Good for them. I hope they are right, that the 50 State Strategy will continue sometime in the spring. The problem is that a lot of valuable staffers are being lost right now, their knowledge and data being left behind.
Fundraising retains jobs of 3 Oklahoma Democratic staffersFunding for a Democratic National Committee program that paid their salaries for the past four years ended Sunday. Recorded fundraising phone calls still are being made to registered Democrats across the state, party Chairman Ivan Holmes said. Oklahoma County was completed Friday, he said; it could take the rest of this month to call the remaining counties.
"We’re getting eight to 10 responses a day, and they range from $30 to $100,” Holmes said. "Enough’s come in to pay their salaries for December.”
Holmes said he is confident the Democratic National Committee’s "50-State Strategy” program, which invested money in every state, would continue. Howard Dean, who developed the program, is stepping down as national party chairman. President-elect Barack Obama, who is expected to appoint Dean’s successor, appears to support the grassroots program.
Funding for the Oklahoma salaries would be approved sometime in early spring, Holmes said.
We knew the funding was ending, and Howard Dean's leaving as chair caused speculation if it would continue.
50 State Strategy apparently ending "A rumor at this point (or rather, someone unwilling to go on record) but what I'm hearing is that the DNC organizers who implement the 50 state strategy are about to be let go. Apparently they will be laid off at the end of the month, and the new DNC chair will decide whether he or she wants to continue the 50 state policy.

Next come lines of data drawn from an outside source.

(* ===== verification/Prelude.v ===== *)
(** * A verification library of the Eclair kernel (Linux 2.6.29 with the
    Android drivers, as built for the Samsung Galaxy 3)

    The library models parts of the kernel under [src/kernel/] as Rocq functions
    and step relations and proves that they do what their users rely on.  The
    target is the one the repository is configured for: a 32-bit ARM processor,
    one CPU, no kernel preemption, [HZ] = 200.

    ** Parts and files

    A component is modelled in the file that bears its name; the files after it
    in the list hold its invariant, the lemmas on its operations and its main
    theorems.  Short parts share a file as modules of their own, so that a name
    below is that of a file or of a module in the file named before it.

    - [Prelude]: machine integers, error numbers, [list_head] chains, memory
      copies, tactics, the hint databases and the generic lemmas.  [Ring]:
      arithmetic of free-running ring indices, for the FIFO and the logger.
      [Chain]: linked segments of next pointers, for notifiers and resources.
    - [Kfifo], [KfifoSpsc]: [kernel/kfifo.c], [include/linux/kfifo.h].  A FIFO is
      its buffer and the two 32-bit indices.  The calls refine a bounded queue of
      bytes; [KfifoSpsc] splits [__kfifo_put] and [__kfifo_get] at their accesses
      to shared memory and proves them safe without a lock.
    - [Rwsem]: [lib/rwsem-spinlock.c].  Each routine's part under [wait_lock] is a
      function; tasks that call and sleep are the step relation.  Exclusion,
      first-come first-served order, and no lost wake-up.
    - [Semaphore]: [kernel/semaphore.c] with [schedule_timeout].  [__down_common] is
      cut where it sleeps.  Units are conserved and grants are final.
    - [ResCounter]: [kernel/res_counter.c].  A store of counters with parent
      pointers; charging is all or nothing, uncharging is its inverse.
    - [Ashmem], [AshmemInv], [AshmemPin], [AshmemSpec], [AshmemTop]: [mm/ashmem.c].
      The state is a store of areas and ranges, the LRU list and its count.
      The device is safe under any calls; pin, unpin and the shrinker are
      specified by the sets of pages they move.
    - [Wakelock], [WakelockInv], [WakelockTop]: [kernel/power/wakelock.c].  The lists,
      flags, statistics, timer and suspend work; a refinement to the view of a
      lock as off, on, or on until a time; safety, progress, and when the
      machine may sleep.  Progress is for runs in which an active lock is not
      destroyed without being looked at again, which the code gets wrong.
    - [EarlySuspend], [EarlySuspendInv], [SuspendTop]: [kernel/power/earlysuspend.c]
      on top of any implementation of its main wake lock (a class); [SuspendTop]
      gives the instance by the wake locks and the theorem on both together.
    - [Logger], [LoggerInv], [LoggerTop], [LoggerDev]:
      [drivers/staging/android/logger.c].  The ring of entries, its readers,
      writes that fault half-way.  The log stays a sequence of whole entries
      and readers and writers see it as such, apart from the hook for boot
      messages, which can read past the ring, and from a write that faults after
      another writer came between its read of the offset and the mutex.
    - [Notifier], [NotifierTop], [NotifierRcu]: [kernel/notifier.c].  Next pointers in a
      store; the chain refines an ordered list; a walk without the lock races
      updates and grace periods.
    - [Lowmem]: [drivers/staging/android/lowmemorykiller.c].  The choice of the victim.
    - [Plist]: [lib/plist.c].  Priority-sorted lists with their two chains.
    - [Resource] to [ResourceRegionSpec]: [kernel/resource.c].  The tree of address
      ranges with parent, sibling and child pointers.  [ResourceTop], [ResourceOps],
      [ResourceAlloc] and [ResourceDev] have requests, releases, allocation and
      adjustment; [ResourceBelow], [ResourceAdopt], [ResourceInsert] and
      [ResourceExpand] the insertion above resources that are there, and the growth
      of a resource around them; [ResourceRegion], [ResourceRelease] and
      [ResourceReserve] the busy regions and the reservation that splits.  The tree
      stays one under all of them ([ResourceSpec]), and each does what its
      callers rely on.
    - [Mempool], [MempoolTop]: [mm/mempool.c].  The reserve, with the routines cut
      where they give up the lock.
    - [Rbtree] to [RbtreeSpec]: [lib/rbtree.c], [include/linux/rbtree.h].  Nodes with
      parent pointers and colours in a store; one definition with a side for each
      pair of mirrored branches.  [RbtreeRep] relates the pointers to an inductive
      tree, [RbtreeInsert], [RbtreeBal], [RbtreeErase], [RbtreeDel], [RbtreeOps] and
      [RbtreeWalk] follow the routines, [RbtreeTop] and [RbtreeSpec] specify them by
      the sequence of nodes in order, and [RbtreeSeq], in the file [RbtreeWalk], is that
      specification in the form the users of the trees need; [RbtreeKey] is that for trees whose nodes
      have distinct numbers as keys.
    - [Ctype]: [lib/ctype.c], and what is used of [lib/string.c] and [lib/vsprintf.c].
    - [UserWakelock], [UserWakelockInv], [UserWakelockTop], [UserWakelockSpec]:
      [kernel/power/userwakelock.c].  The files [wake_lock] and [wake_unlock], on top
      of the models of the red-black trees, the strings and the wake locks.
    - [Binder] to [BinderSpec]: the buffers of [drivers/staging/android/binder.c].
      The area of a receiving process with its headers, its two trees (on
      [Rbtree]) and its pages, and the transactions that own the buffers.
      [BinderMem] has the pages, [BinderInv] the invariant, [BinderAlloc] and
      [BinderTake] the allocation, [BinderFree] the merging, [BinderTop] and
      [BinderSys] the transactions and the mapping.  The allocator is safe and
      finds the best fit, allocation and freeing are inverse, and ownership of
      the buffers is exact.
    - [BinderRef] to [BinderRefLife]: the nodes and references of the same file.  Nodes,
      references, death notifications and lists of work in stores, the three trees
      of a process on [Rbtree].  [BinderRefInv] has the invariant in four parts,
      [BinderRefOps] and [BinderRefLink] follow the routines on nodes and
      references, [BinderRefGet] the look-ups, [BinderRefCmd] the commands,
      [BinderRefRead] the replies, [BinderRefObj] the objects in transactions,
      [BinderRefProc], [BinderRefExit] and [BinderRefGone] the processes.
      [BinderRefRun] puts them together as the steps of a run; the holds of buffers
      on the nodes of their receiver are a list beside the state.
      [BinderRefSpec] and [BinderRefLife] prove that all calls return, that counts
      and handles are right, that objects come home as what they were, that a
      process is told what it has to know, and what is left of one that ends.
    - [Timer] to [TimerNext]: the timer wheel of [kernel/timer.c].  The five vectors
      of lists, setting and deleting timers, [__run_timers] cut where it calls a
      handler, and the search for the next event of an idle CPU.  [TimerInv] says
      where a timer may wait, [TimerRun] follows the cascades, [TimerTop] the
      operations; [TimerSpec] is the simulation with a queue of due times that do
      not wrap, which is determined by the calls made, [TimerLoop] proves that every timer runs in its jiffy and that the
      loops end, [TimerNext] that the CPU does not sleep past a timer.
    - [Idr], [IdrInv], [IdrAlloc], [IdrGet], [IdrSpec]: the idr of [lib/idr.c] and
      [include/linux/idr.h].  The layers of the radix tree live in memory, with
      their slots, bitmaps and counts, and the list of free layers.  [IdrInv]
      places layers by level and prefix, [IdrTree] follows the changes of the
      tree; [IdrAlloc] has the search for a free id and [IdrGrow] the growth;
      [IdrGet] the new entry and the lookup, [IdrRemove] the removal, [IdrEach]
      the walks.  [IdrSpec] proves that the idr is a finite map, that a new id is
      the least free one and that there are layers enough for it, and shows
      where the search, [idr_remove] and [idr_remove_all] go wrong.
    - [Ida]: the ida of the same file, on top of the idr.  [IdaInv] relates the
      bitmaps in the slots to the ids taken, [IdaSpec] proves that the ida is a
      set of ids.
    - [Ipc], [IpcSpec]: the objects of System V IPC in [ipc/util.c] and [ipc/util.h],
      whatever their kind: the table on [Idr], keys, ids with sequence numbers,
      permissions, locks, reference counts and the release by RCU, [ipcget] and
      the iterator of the files in /proc.  [IpcCount] has the loops that count
      objects, [IpcTable] the table as a finite map and the operations on it,
      [IpcPerms] the permissions.
    - [Msg], [MsgInv], [MsgSpec], [MsgTop]: message queues, [ipc/msg.c], [ipc/msgutil.c]
      and [free_ipcs] of [ipc/namespace.c], on [Ipc].  Messages are in memory of their
      own; a task that sleeps in [msgsnd] or [msgrcv] is what it keeps on its stack.
      [MsgText] has the segments of a message, [MsgInv] the invariant and who owns
      a message, [MsgStep] and [MsgCode] follow the calls, [MsgKeep] the ids.  [MsgTop]
      proves for all calls in all orders that they return, that no message is lost
      or shared, that no task sleeps while its message is there, that queues live
      as long as they are used, and what ids, keys and types select.

    ** How the code is modelled

    An integer is a [Z], reduced to its width where the code computes with it;
    a count of tasks, as in [Rwsem], stays below the width and is not reduced.
    Objects that the code links by pointers live in finite maps from identifiers
    ([gmap]); a [list_head] chain is the list of the identifiers on it; a chain
    of next pointers stays one.  A routine that can hit a [BUG_ON], follow a bad
    pointer or leave a buffer returns [None] then, so that a theorem that it
    returns [Some] says that none of this happens.  Sleeping routines are cut
    where they sleep or give up their lock, and the pieces interleave as the
    steps of an inductive relation; statements about every interleaving are
    proved by induction on reachability.

    A loop over pointers takes fuel.  The wrappers give it the number of objects
    in the store, or what bounds the loop in the code, and the theorems prove
    that this is enough: they conclude that a result is returned, not only what
    it is like if there is one.  Where [fuel] is an argument of a theorem, any
    amount from the length of the chain on will do.

    Results of code outside a component (allocations, user copies that fault,
    pending signals, the clock) are inputs of the definitions.

    ** What is not modelled

    Output to the kernel log and to [/proc]; hardware; the memory allocators, the
    scheduler and the mutexes behind the components, beyond success, failure,
    sleeping and waking; weak memory order (the target has one CPU).  Of
    [kernel/resource.c], the managed regions of devices, which call the modelled ones,
    and the parameter [reserve=].  Of [kernel/timer.c], the system calls and the load
    average; the high-resolution timers of [kernel/hrtimer.c] are the time of their
    next event.  Of [lib/idr.c], readers without a lock: a layer given to
    [call_rcu] is gone at once; and ids from 2^30 on.  Of System V IPC, semaphores
    and shared memory, printing and sysctl; a call is one step up to its sleep, so
    that what [do_msgrcv] reads without the lock does not race a sender, and an
    object given to [call_rcu] goes when the task leaves its read-side section.
    Of the binder, the
    threads with their stacks of transactions, the file descriptors in
    transactions and the loops that parse commands; an asynchronous transaction
    that waits on its node counts as queued.  A run of the nodes and references
    frees a buffer with what was put in it; the code does not see to that when
    two offsets of a transaction name one object ([BinderRefLife]).  Of ashmem, a
    change of size while a first mapping sleeps.  Where a theorem leaves out
    calls that the code answers wrongly, its comment names them, and a lemma next
    to it shows what happens then.

    ** Left for later

    The stacks of transactions of [drivers/staging/android/binder.c]; semaphores and
    shared memory of [ipc/]; radix trees and bitmaps of [lib/]; the high-resolution
    timers. *)

From Stdlib Require Import ZArith Lia Strings.Byte.
From stdpp Require Import base option gmap sorting list_numbers list.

Of course, there's no better way to kill the program than to let the organizers go. With them will go all the experience, a lot of the contacts and most of the trust. And many of them won't be available to be rehired.
I have no idea who made this decision, especially immediately after a year where the 50 state strategy seems to have paid off with wins in places Dems don't ordinarily win.
Good for Oklahoma for keeping theirs in place for another month.